Wednesday, April 27, 2011

The Stupendous Tedium of Adventure

I remembered early on in our journey through the southernmost Central American country the stupendous tedium of adventure. The balance of dread and surprise, the fact that endurance merits comfort, that the hair stank of ugliness eventually becomes beautiful, vivid, dreamlike. Sometimes it's the other way around, sometimes it happens erratically, like the score of a well matched basketball game. Bliss - 10, Horror - 8, then suddenly Bliss - 10, Horror - 22, and you feel like the players, all of them at once, running back and forth across the court, downtrodden with exhaustion, sweaty from brow to ankle, keeping up.

You stand in front of a park near the city center, waiting for a local bus, and the town loco decides to harrass you with his rye-stinking breath, strange white paint on his chin and forehead, a small radio blasting in his hands, dancing suggestively at you with dozens of onlookers laughing, not helping - egging, not shooing. The moment you see his backside, pants nearly all the way down, white underware soiled with brown, you gag and your companions do too, so you decide to hail a cab instead. Any price, just to get you out of there. The cabbie in turn, ends up playing Tina Turner's "What's Love Got To Do With It" and you all screame it out the windows and at each other, despising one loco local and loving another, as he asks you in Spanish what the lyrics of the song mean.

You endure an 8 hour midnight bus ride from the capitol city to the beach, wearing sandals and shorts, a tanktop and a book. You pretzel yourself in a way that is warmest, as the air conditioner pours icy pockets of deathly friged air onto your bare skin, rendering the idea of a full night's sleep (or any sleep at all) impossible. But the bus ride from a freezing hell brings you to a boat, then, which takes you to a remote island in the Pacific, where equator-hot sunlight dances across your face through the leaves of the mangroves and the palms, and you sleep among howler monkeys, preying mantus' and a salty breeze in a hammock, swinging happy and free.

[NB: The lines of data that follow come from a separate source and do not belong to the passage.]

(** The block of an address of the map. *)
Lemma models_block s m a p :
  models s m -> m !! a = Some p ->
  exists b, bp_heap s !! p = Some b /\ address b = a /\ 0 <= a < 2 ^ 64 /\
    length (saved_bytes b) = 8%nat.
Proof.
  intros Hm Ha. destruct (models_split s m a p Hm Ha) as (hd & pre & post & b & _ & _ & Hok & _ & Hb & Hba & _).
  exists b. split; [done|]. split; [done|].
  destruct (bucket_bps _ _ _ Hok p) as (b' & Hb' & [? _ ?]); [set_solver|]. simplify_eq. done.
Qed.

Lemma models_inj s m a x p : models s m -> m !! a = Some p -> m !! x = Some p -> a = x.
Proof.
  intros Hm Ha Hx. destruct (models_block s m a p Hm Ha) as (b & Hb & <- & _).
  destruct (models_block s m x p Hm Hx) as (b' & Hb' & <- & _). congruence.
Qed.

Lemma represents_registered m s A a :
  represents_by m s A -> is_Some (A !! a) ->
  exists p b, m !! a = Some p /\ bp_heap s !! p = Some b /\ address b = a /\
    0 <= a < 2 ^ 64 /\ length (saved_bytes b) = 8%nat /\ A !! a = Some (in_memory b).
Proof.
  intros Hr [i Hi]. rewrite (rep_flags _ _ _ Hr) in Hi. destruct (m !! a) as [p|] eqn:Hp; [|done].
  destruct (models_block s m a p (rep_models _ _ _ Hr) Hp) as (b & Hb & Hba & Hrg & Hl).
  exists p, b. rewrite (rep_flags _ _ _ Hr), Hp. cbn. rewrite Hb. split_and!; done || lia.
Qed.

Lemma peek_insert sp sp' a c x :
  as_bytes sp' = <[a := c]> (as_bytes sp) ->
  peek sp' x = if decide (x = a) then c else peek sp x.
Proof.
  intros Hb. unfold peek. rewrite Hb. case_decide; subst; [now rewrite lookup_insert_eq|].
  now rewrite lookup_insert_ne.
Qed.
(** ** Registers by their protocol number *)

Definition get_udi_reg_context_offset (reg : Z) : Z :=
  match register_of_Z reg with
  | Some UDI_X86_GS => X86_GS_OFFSET
  | Some UDI_X86_FS => X86_FS_OFFSET
  | Some UDI_X86_ES => X86_ES_OFFSET
  | Some UDI_X86_DS => X86_DS_OFFSET
  | Some UDI_X86_EDI => X86_EDI_OFFSET
  | Some UDI_X86_ESI => X86_ESI_OFFSET
  | Some UDI_X86_EBP => X86_EBP_OFFSET
  | Some UDI_X86_ESP => X86_ESP_OFFSET
  | Some UDI_X86_EBX => X86_EBX_OFFSET
  | Some UDI_X86_EDX => X86_EDX_OFFSET
  | Some UDI_X86_ECX => X86_ECX_OFFSET
  | Some UDI_X86_EAX => X86_EAX_OFFSET
  | Some UDI_X86_CS => X86_CS_OFFSET
  | Some UDI_X86_SS => X86_SS_OFFSET
  | Some UDI_X86_EIP => X86_EIP_OFFSET
  | Some UDI_X86_FLAGS => X86_FLAGS_OFFSET
  | Some UDI_X86_64_R8 => X86_64_R8_OFFSET
  | Some UDI_X86_64_R9 => X86_64_R9_OFFSET
  | Some UDI_X86_64_R10 => X86_64_R10_OFFSET
  | Some UDI_X86_64_R11 => X86_64_R11_OFFSET
  | Some UDI_X86_64_R12 => X86_64_R12_OFFSET
  | Some UDI_X86_64_R13 => X86_64_R13_OFFSET
  | Some UDI_X86_64_R14 => X86_64_R14_OFFSET
  | Some UDI_X86_64_R15 => X86_64_R15_OFFSET
  | Some UDI_X86_64_RDI => X86_64_RDI_OFFSET
  | Some UDI_X86_64_RSI => X86_64_RSI_OFFSET
  | Some UDI_X86_64_RBP => X86_64_RBP_OFFSET
  | Some UDI_X86_64_RBX => X86_64_RBX_OFFSET
  | Some UDI_X86_64_RDX => X86_64_RDX_OFFSET
  | Some UDI_X86_64_RAX => X86_64_RAX_OFFSET
  | Some UDI_X86_64_RCX => X86_64_RCX_OFFSET
  | Some UDI_X86_64_RSP => X86_64_RSP_OFFSET
  | Some UDI_X86_64_RIP => X86_64_RIP_OFFSET
  | Some UDI_X86_64_CSGSFS => X86_64_CSGSFS_OFFSET
  | Some UDI_X86_64_FLAGS => X86_64_FLAGS_OFFSET
  | Some UDI_X86_ST0 | Some UDI_X86_ST1 | Some UDI_X86_ST2 | Some UDI_X86_ST3
  | Some UDI_X86_ST4 | Some UDI_X86_ST5 | Some UDI_X86_ST6 | Some UDI_X86_ST7
  | Some UDI_X86_64_ST0 | Some UDI_X86_64_ST1 | Some UDI_X86_64_ST2 | Some UDI_X86_64_ST3
  | Some UDI_X86_64_ST4 | Some UDI_X86_64_ST5 | Some UDI_X86_64_ST6 | Some UDI_X86_64_ST7
  | Some UDI_X86_64_XMM0 | Some UDI_X86_64_XMM1 | Some UDI_X86_64_XMM2 | Some UDI_X86_64_XMM3
  | Some UDI_X86_64_XMM4 | Some UDI_X86_64_XMM5 | Some UDI_X86_64_XMM6 | Some UDI_X86_64_XMM7
  | Some UDI_X86_64_XMM8 | Some UDI_X86_64_XMM9 | Some UDI_X86_64_XMM10 | Some UDI_X86_64_XMM11
  | Some UDI_X86_64_XMM12 | Some UDI_X86_64_XMM13 | Some UDI_X86_64_XMM14 | Some UDI_X86_64_XMM15 => -1
  | _ => -2
  end.

Definition is_gp_register (reg : Z) : bool :=
  match register_of_Z reg with
  | Some UDI_X86_GS | Some UDI_X86_FS | Some UDI_X86_ES | Some UDI_X86_DS
  | Some UDI_X86_EDI | Some UDI_X86_ESI | Some UDI_X86_EBP | Some UDI_X86_ESP
  | Some UDI_X86_EBX | Some UDI_X86_EDX | Some UDI_X86_ECX | Some UDI_X86_EAX
  | Some UDI_X86_CS | Some UDI_X86_SS | Some UDI_X86_EIP | Some UDI_X86_FLAGS
  | Some UDI_X86_64_R8 | Some UDI_X86_64_R9 | Some UDI_X86_64_R10 | Some UDI_X86_64_R11
  | Some UDI_X86_64_R12 | Some UDI_X86_64_R13 | Some UDI_X86_64_R14 | Some UDI_X86_64_R15
  | Some UDI_X86_64_RDI | Some UDI_X86_64_RSI | Some UDI_X86_64_RBP | Some UDI_X86_64_RBX
  | Some UDI_X86_64_RDX | Some UDI_X86_64_RAX | Some UDI_X86_64_RCX | Some UDI_X86_64_RSP
  | Some UDI_X86_64_RIP | Some UDI_X86_64_CSGSFS | Some UDI_X86_64_FLAGS => true
  | _ => false
  end.

Definition is_fp_register (reg : Z) : bool :=
  match register_of_Z reg with
  | Some UDI_X86_ST0 | Some UDI_X86_ST1 | Some UDI_X86_ST2 | Some UDI_X86_ST3
  | Some UDI_X86_ST4 | Some UDI_X86_ST5 | Some UDI_X86_ST6 | Some UDI_X86_ST7
  | Some UDI_X86_64_ST0 | Some UDI_X86_64_ST1 | Some UDI_X86_64_ST2 | Some UDI_X86_64_ST3
  | Some UDI_X86_64_ST4 | Some UDI_X86_64_ST5 | Some UDI_X86_64_ST6 | Some UDI_X86_64_ST7
  | Some UDI_X86_64_XMM0 | Some UDI_X86_64_XMM1 | Some UDI_X86_64_XMM2 | Some UDI_X86_64_XMM3
  | Some UDI_X86_64_XMM4 | Some UDI_X86_64_XMM5 | Some UDI_X86_64_XMM6 | Some UDI_X86_64_XMM7
  | Some UDI_X86_64_XMM8 | Some UDI_X86_64_XMM9 | Some UDI_X86_64_XMM10 | Some UDI_X86_64_XMM11
  | Some UDI_X86_64_XMM12 | Some UDI_X86_64_XMM13 | Some UDI_X86_64_XMM14 | Some UDI_X86_64_XMM15 => true
  | _ => false
  end.
End Offsets.

(** ** udirt.c: [validate_register] *)

Section Access.
Context `{Libc} `{Target}.

Definition validate_register (reg : Z) : ST rt Z :=
  let arch := get_architecture in
  let result :=
    match arch with
    | UDI_ARCH_X86 =>
        if (reg <=? Z_of_register UDI_X86_MIN) || (reg >=? Z_of_register UDI_X86_MAX)
        then -1 else 0
    | UDI_ARCH_X86_64 =>
        if (reg <=? Z_of_register UDI_X86_64_MIN) || (reg >=? Z_of_register UDI_X86_64_MAX)
        then -1 else 0
    end in
  (if negb (result =? 0) then
     udi_set_errmsg "invalid register %s for architecture %s"
       [VStr (cstr (register_str reg)); VStr (cstr (arch_str arch))]
   else ret tt) ;;;
  ret result.

(** ** udirt-linux-x86.c: register access for the debugger *)

Definition get_fp_register (reg : Z) (c : ucontext) : Z := -1.

(** The result, and the value when [*value] was written. *)
Definition get_register (reg : Z) (c : ucontext) : ST rt (Z * option Z) :=
  let* invalid := validate_register reg in
  if negb (invalid =? 0) then ret (-1, None)
  else
    let offset := get_udi_reg_context_offset reg in
    let* value :=
      if offset >=? 0 then
        let* v := of_option OutOfBounds (greg offset c) in ret (Some (u64 v))
      else ret None in
    let offset :=
      if (offset <? 0) && (offset =? -1) && negb (get_fp_register reg c =? 0) then -2
      else offset in
    if offset <? -1 then
      udi_set_errmsg "invalid register %d" [VInt reg] ;;;
      ret (-1, value)
    else ret (0, value).

Definition set_register (reg : Z) (value : Z) (c : ucontext) : ST rt (Z * ucontext) :=
  let* invalid := validate_register reg in
  if negb (invalid =? 0) then ret (-1, c)
  else
    let offset := get_udi_reg_context_offset reg in
    let* c :=
      if offset >=? 0 then of_option OutOfBounds (set_greg offset (ulong value) c)
      else ret c in
    if offset <? -1 then
      udi_set_errmsg "invalid register %d" [VInt reg] ;;;
      ret (-1, c)
    else ret (0, c).

(** The status that the debuggee passed to [exit]. On 32-bit targets it is
    read off the stack; the failure of that read is overwritten by the
    assignment that follows. *)
Definition get_exit_argument (c : ucontext) (status : Z) : ST access (Z * Z) :=
  if WORDSIZE =? 64 then
    let* v := of_option OutOfBounds (greg X86_64_RDI_OFFSET c) in
    ret (RESULT_SUCCESS, i32 v)
  else
    let* v := of_option OutOfBounds (greg X86_ESP_OFFSET c) in
    let word_length := 4 in
    let sp := u64 (u64 v + word_length) in
    let bytes := [u8 status; u8 (Z.shiftr status 8); u8 (Z.shiftr status 16); u8 (Z.shiftr status 24)] in
    let* (read_result, buf) := read_memory bytes (ulong sp) 4 in
    let* code := gets failed_si_code in
    (if negb (read_result =? 0) then
       on_rt (udi_set_errmsg "failed to retrieve exit status off of the stack at %a: %s"
                [VInt sp; VStr (cstr (get_mem_errstr code))])
     else ret tt) ;;;
    ret (RESULT_SUCCESS, i32 (foldr (fun b acc => b + 256 * acc) 0 buf)).
End Access.

(** ** Facts *)

(** The registers of the architecture the library is built for. *)
Definition arch_register `{Target} (reg : Z) : bool :=
  match get_architecture with
  | UDI_ARCH_X86 => (Z_of_register UDI_X86_MIN <? reg) && (reg <? Z_of_register UDI_X86_MAX)
  | UDI_ARCH_X86_64 =>
      (Z_of_register UDI_X86_64_MIN <? reg) && (reg <? Z_of_register UDI_X86_64_MAX)
  end.

(** Every check over the protocol registers is a finite one. *)
Definition all_codes : list Z := Z_of_register <$> all_registers.

Lemma register_code_in reg r : register_of_Z reg = Some r -> reg ∈ all_codes.
Proof.
  intros Hr. rewrite <- (Z_of_register_of_Z reg r Hr).
  apply list_elem_of_fmap_2. destruct r; unfold all_registers; set_solver.
Qed.

Lemma arch_register_code `{TargetOk} reg : arch_register reg = true -> reg ∈ all_codes.
Proof.
  intros Hr. destruct (register_of_Z reg) as [r|] eqn:Hz; [eauto using register_code_in|].
  apply register_of_Z_None in Hz. unfold arch_register in Hr.
  destruct get_architecture; apply andb_true_iff in Hr as [H1 H2]; cbn in H1, H2; lia.
Qed.

(** Decide a statement about all registers for both word sizes by evaluation. *)
Lemma by_codes `{TargetOk} (P : Z -> bool) :
  forallb P all_codes = true -> forall reg, arch_register reg = true -> P reg = true.
Proof.
  intros HP reg Hr. apply arch_register_code in Hr. rewrite forallb_forall in HP.
  apply HP. now apply list_elem_of_In.
Qed.

Ltac both_sizes :=
  match goal with
  | T : Target, TO : TargetOk |- _ =>
      destruct T as [w]; destruct TO as [[Hw|Hw]]; cbn in Hw; subst w; vm_compute; reflexivity
  end.

Section RegisterFacts.
Context `{LC : Libc} `{TO : TargetOk}.

Lemma gp_offset_range reg :
  arch_register reg = true -> is_gp_register reg = true ->
  0 <= get_udi_reg_context_offset reg < NGREG.
Proof.
  intros Ha Hg. revert reg Ha Hg.
  enough (forallb (fun reg => negb (arch_register reg) || negb (is_gp_register reg) ||
            ((0 <=? get_udi_reg_context_offset reg) && (get_udi_reg_context_offset reg <? NGREG)))
            all_codes = true) as Hall.
  { intros reg Ha Hg. apply (by_codes _ Hall) in Ha as Hx. rewrite Ha, Hg in Hx. cbn in Hx. lia. }
  clear LC. both_sizes.
Qed.

Lemma gp_offset_inj reg reg' :
  arch_register reg = true -> is_gp_register reg = true ->
  arch_register reg' = true -> is_gp_register reg' = true ->
  get_udi_reg_context_offset reg = get_udi_reg_context_offset reg' -> reg = reg'.
Proof.
  intros Ha Hg Ha' Hg' He. revert reg reg' Ha Hg Ha' Hg' He.
  enough (forallb (fun reg => forallb (fun reg' =>
            negb (arch_register reg && is_gp_register reg && arch_register reg' && is_gp_register reg')
            || negb (get_udi_reg_context_offset reg =? get_udi_reg_context_offset reg')
            || (reg =? reg')) all_codes) all_codes = true) as Hall.
  { intros reg reg' Ha Hg Ha' Hg' He. apply (by_codes _ Hall) in Ha as Hx. cbn beta in Hx.
    apply (by_codes _ Hx) in Ha' as Hy. rewrite Ha, Hg, Ha', Hg', He, Z.eqb_refl in Hy. cbn in Hy. lia. }
  clear LC. both_sizes.
Qed.

Lemma fp_offset reg :
  arch_register reg = true -> is_gp_register reg = false ->
  get_udi_reg_context_offset reg = -1 /\ is_fp_register reg = true.
Proof.
  intros Ha Hg. revert reg Ha Hg.
  enough (forallb (fun reg => negb (arch_register reg) || is_gp_register reg ||
            ((get_udi_reg_context_offset reg =? -1) && is_fp_register reg)) all_codes = true) as Hall.
  { intros reg Ha Hg. apply (by_codes _ Hall) in Ha as Hx. rewrite Ha, Hg in Hx. cbn in Hx.
    apply andb_true_iff in Hx as [Hx ?]. split; [lia|done]. }
  clear LC. both_sizes.
Qed.

Lemma validate_ok reg r : arch_register reg = true -> validate_register reg r = Ret 0 r.
Proof.
  unfold arch_register, validate_register. destruct get_architecture; cbn; intros Hr;
    apply andb_true_iff in Hr as [H1 H2].
  - replace (reg <=? 0) with false by lia. replace (reg >=? 25) with false by lia. reflexivity.
  - replace (reg <=? 26) with false by lia. replace (reg >=? 70) with false by lia. reflexivity.
Qed.

Definition invalid_register_msg (reg : Z) : list Z :=
  errmsg_of "invalid register %s for architecture %s"
    [VStr (cstr (register_str reg)); VStr (cstr (arch_str get_architecture))].

Lemma validate_bad reg r :
  arch_register reg = false ->
  validate_register reg r = Ret (-1) (Rt (invalid_register_msg reg) (allocs r)).
Proof.
  intros Hr. unfold validate_register. cbv zeta.
  match goal with |- context [negb (?res =? 0)] => assert (res = -1) as -> end.
  { unfold arch_register in Hr. destruct get_architecture; cbn in *;
      apply andb_false_iff in Hr as [Hr|Hr].
    - replace (reg <=? 0) with true by lia. reflexivity.
    - replace (reg >=? 25) with true by lia. now rewrite orb_true_r.
    - replace (reg <=? 26) with true by lia. reflexivity.
    - replace (reg >=? 70) with true by lia. now rewrite orb_true_r. }
  cbn [negb Z.eqb]. erewrite bind_Ret by (apply set_errmsg_ok; fmt_ok). unfold ret, invalid_register_msg. reflexivity.
Qed.

Lemma invalid_register_args reg :
  arch_register reg = true -> args_ok (cstr "invalid register %d") [VInt reg] = true.
Proof.
  apply (by_codes (fun reg => args_ok (cstr "invalid register %d") [VInt reg])).
  vm_compute. reflexivity.
Qed.

(** A context of the kernel: one [greg_t] per register. *)
Definition ctx_ok (c : ucontext) : Prop :=
  length (gregs c) = Z.to_nat NGREG.

Lemma greg_ok c off : ctx_ok c -> 0 <= off < NGREG -> exists v, greg off c = Some v.
Proof.
  intros Hc Ho. unfold greg. replace (off <? 0) with false by lia.
  destruct (lookup_lt_is_Some_2 (gregs c) (Z.to_nat off)) as [v Hv]; [rewrite Hc; lia|eauto].
Qed.

Lemma set_greg_ok c off v :
  ctx_ok c -> 0 <= off < NGREG ->
  exists c', set_greg off v c = Some c' /\ ctx_ok c' /\ greg off c' = Some (to_greg v) /\
    forall off', 0 <= off' -> off' <> off -> greg off' c' = greg off' c.
Proof.
  intros Hc Ho. unfold set_greg. destruct (greg_ok c off Hc Ho) as [x ->].
  eexists. split; [reflexivity|]. split; [unfold ctx_ok; cbn; now rewrite length_insert|].
  unfold greg. replace (off <? 0) with false by lia. split.
  - cbn. rewrite list_lookup_insert_eq; [done|]. rewrite Hc. lia.
  - intros off' Hp Hne. replace (off' <? 0) with false by lia. cbn.
    rewrite list_lookup_insert_ne; [done|lia].
Qed.

Lemma get_gp_register reg c r v :
  arch_register reg = true -> is_gp_register reg = true ->
  greg (get_udi_reg_context_offset reg) c = Some v ->
  get_register reg c r = Ret (0, Some (u64 v)) r.
Proof.
  intros Ha Hg Hv. unfold get_register. mstep_with (validate_ok reg r Ha). cbn [negb Z.eqb].
  pose proof (gp_offset_range reg Ha Hg) as Ho. cbv zeta.
  replace (get_udi_reg_context_offset reg >=? 0) with true by lia.
  replace (get_udi_reg_context_offset reg <? 0) with false by lia.
  cbn [andb].
  replace (get_udi_reg_context_offset reg <? -1) with false by lia.
  rewrite Hv. reflexivity.
Qed.
(* ===== verification/X86.v ===== *)
(** * Control-transfer analysis: udirt-x86.c

    When a thread continues from a breakpoint the library needs the address of
    the instruction that will execute next. The instruction is decoded by
    libudis86, which is the parameter [Udis86] here; the library evaluates the
    condition of a conditional jump and the target of the jump. *)

From Stdlib Require Import String.
From S2P Require Import Prelude External Types Format Memory Registers.

(** ** libudis86 *)

Inductive ud_mnemonic : Type :=
| UD_Icall | UD_Ijmp
| UD_Ijo | UD_Ijno | UD_Ijb | UD_Ijae | UD_Ijz | UD_Ijnz | UD_Ijbe | UD_Ija
| UD_Ijs | UD_Ijns | UD_Ijp | UD_Ijnp | UD_Ijl | UD_Ijge | UD_Ijle | UD_Ijg
| UD_Ijcxz | UD_Ijecxz | UD_Ijrcxz | UD_Iloopne | UD_Iloope | UD_Iloop
| UD_Iret
| UD_Iother (code : Z).

(** The operand, with the 64 bits of the union [lval]. *)
Record ud_operand : Type := UdOperand {
  op_type : ud_type;
  op_size : Z;
  op_base : ud_type;
  op_index : ud_type;
  op_scale : Z;
  op_offset : Z;
  op_lval : Z
}.

(** What [ud_disassemble] leaves in a [ud_t]: [insn_pc] is [ud_obj.pc]. *)
Record ud_insn : Type := UdInsn {
  insn_mnemonic : ud_mnemonic;
  insn_operand : ud_operand;
  insn_pc : Z;
  insn_len : Z
}.

(** [ud_disassemble mode sp pc] decodes the (at most 15) bytes at [pc]. *)
Class Udis86 : Type := { ud_disassemble : Z -> aspace -> Z -> option ud_insn }.

(** After decoding, the decoder's pc is behind the instruction. *)
Class Udis86Ok `{Udis86} : Prop := {
  ud_pc_next : forall mode sp pc i,
    ud_disassemble mode sp pc = Some i -> insn_pc i = pc + insn_len i /\ 0 < insn_len i <= 15
}.

(** ** Operands *)

Section Operands.
Context `{Target}.

Definition sbyte (op : ud_operand) : Z := i8 (op_lval op).
Definition sword (op : ud_operand) : Z := i16 (op_lval op).
Definition sdword (op : ud_operand) : Z := i32 (op_lval op).
Definition sqword (op : ud_operand) : Z := i64 (op_lval op).

Definition compute_relative_location (op : ud_operand) (pc : Z) : Z :=
  if op_size op =? 8 then ulong (pc + sbyte op)
  else if op_size op =? 16 then ulong (pc + sword op)
  else if op_size op =? 32 then ulong (pc + sdword op)
  else if op_size op =? 64 then ulong (pc + sqword op)
  else pc.

(** ** Conditions *)

Definition CF : Z := 0x1.
Definition PF : Z := 0x4.
Definition ZF : Z := 0x40.
Definition SF : Z := 0x80.
Definition OF : Z := 0x800.

Definition truth (b : bool) : Z := if b then 1 else 0.
Definition is_set (mask flags : Z) : bool := negb (Z.land mask flags =? 0).

Definition ctf_condition_met {S} (mnemonic : ud_mnemonic) (c : ucontext) : ST S Z :=
  let* flags := of_option OutOfBounds (get_flags c) in
  let* cx := get_register_ud_type (if WORDSIZE =? 64 then UD_R_RCX else UD_R_ECX) c in
  let sf_is_of := Z.land SF flags =? Z.land OF flags in
  match mnemonic with
  | UD_Ija => ret (truth (negb (is_set CF flags) && negb (is_set ZF flags)))
  | UD_Ijae => ret (truth (negb (is_set CF flags)))
  | UD_Ijb => ret (Z.land CF flags)
  | UD_Ijbe => ret (truth (is_set CF flags || is_set ZF flags))
  | UD_Ijcxz => let* r := get_register_ud_type UD_R_CX c in ret (truth (r =? 0))
  | UD_Ijecxz => let* r := get_register_ud_type UD_R_ECX c in ret (truth (r =? 0))
  | UD_Ijrcxz => let* r := get_register_ud_type UD_R_RCX c in ret (truth (r =? 0))
  | UD_Ijg => ret (truth (negb (is_set ZF flags) && sf_is_of))
  | UD_Ijge => ret (truth sf_is_of)
  | UD_Ijl => ret (truth (negb sf_is_of))
  | UD_Ijle => ret (truth (is_set ZF flags || negb sf_is_of))
  | UD_Ijno => ret (truth (negb (is_set OF flags)))
  | UD_Ijnp => ret (truth (negb (is_set PF flags)))
  | UD_Ijns => ret (truth (negb (is_set SF flags)))
  | UD_Ijnz => ret (truth (negb (is_set ZF flags)))
  | UD_Ijo => ret (Z.land OF flags)
  | UD_Ijp => ret (Z.land PF flags)
  | UD_Ijs => ret (Z.land SF flags)
  | UD_Ijz => ret (Z.land ZF flags)
  | UD_Iloopne => ret (truth (negb (is_set ZF flags) && negb (ulong (cx - 1) =? 0)))
  | UD_Iloope => ret (truth (is_set ZF flags && negb (ulong (cx - 1) =? 0)))
  | UD_Iloop => ret (truth (negb (ulong (cx - 1) =? 0)))
  | _ => ret 0
  end.

(** ** Targets *)

Definition displacement (op : ud_operand) : Z :=
  if negb (op_offset op =? 0) then
    if op_offset op =? 8 then u8 (op_lval op)
    else if op_offset op =? 16 then u16 (op_lval op)
    else if op_offset op =? 32 then u32 (op_lval op)
    else if op_offset op =? 64 then u64 (op_lval op)
    else 0
  else 0.

Definition optional_register {S} (reg : ud_type) (c : ucontext) : ST S Z :=
  if decide (reg = UD_NONE) then ret 0 else get_register_ud_type reg c.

You spend the morning in a touristy island town dodging haggling boatmen, trying to give you the "best deal" to go to the "best beach," trying to bring them down a few bucks and being laughed at by open mouths and toothy grins. You get through it though, and somehow, for a dollar and fifty cents, you are taken to an island far away from the rest of the foreigners, and you find yourself bathing in a clear, coral surrounded pool of Caribbean water, eating the mangoes that you found on your forest walk to paradise. You lay back in the water and take in the absolute blue of the sky, the rustling perfect green of the trees, and the warm glassiness of your worldly tub. And life is good.

You stand in line at a bus terminal in the middle of the country among dozens of people with skin darker than yours and you are plucked out of the crowd, taken to the newest and fastest moving bus, you step on with an embarrassment of luck, that you get special priority because you are white, that you're treated differently because they want to ensure foreigners contentment and comfort. You realize that what this actually means is that you'll have a nice, squashy seat that reclines and lulls you into a dreamy catnap, until the first stop an hour later and then you'll be moved to a little narrow hallway in the front of the bus, accompanied by a family of five - your legs taking on yogic shapes and your feet falling asleep under you. You realize that you are a stowaway, you are extra money to them, paying cargo, cattle. But the bus will eventually take you to a city that has an airport that has airplanes with wings that will fly you quietly and comfortably Home, where you will peel this adventure off like a big backpack off an aching back, like sunburned skin from a shiny shoulder, only to get ready to do it all over again.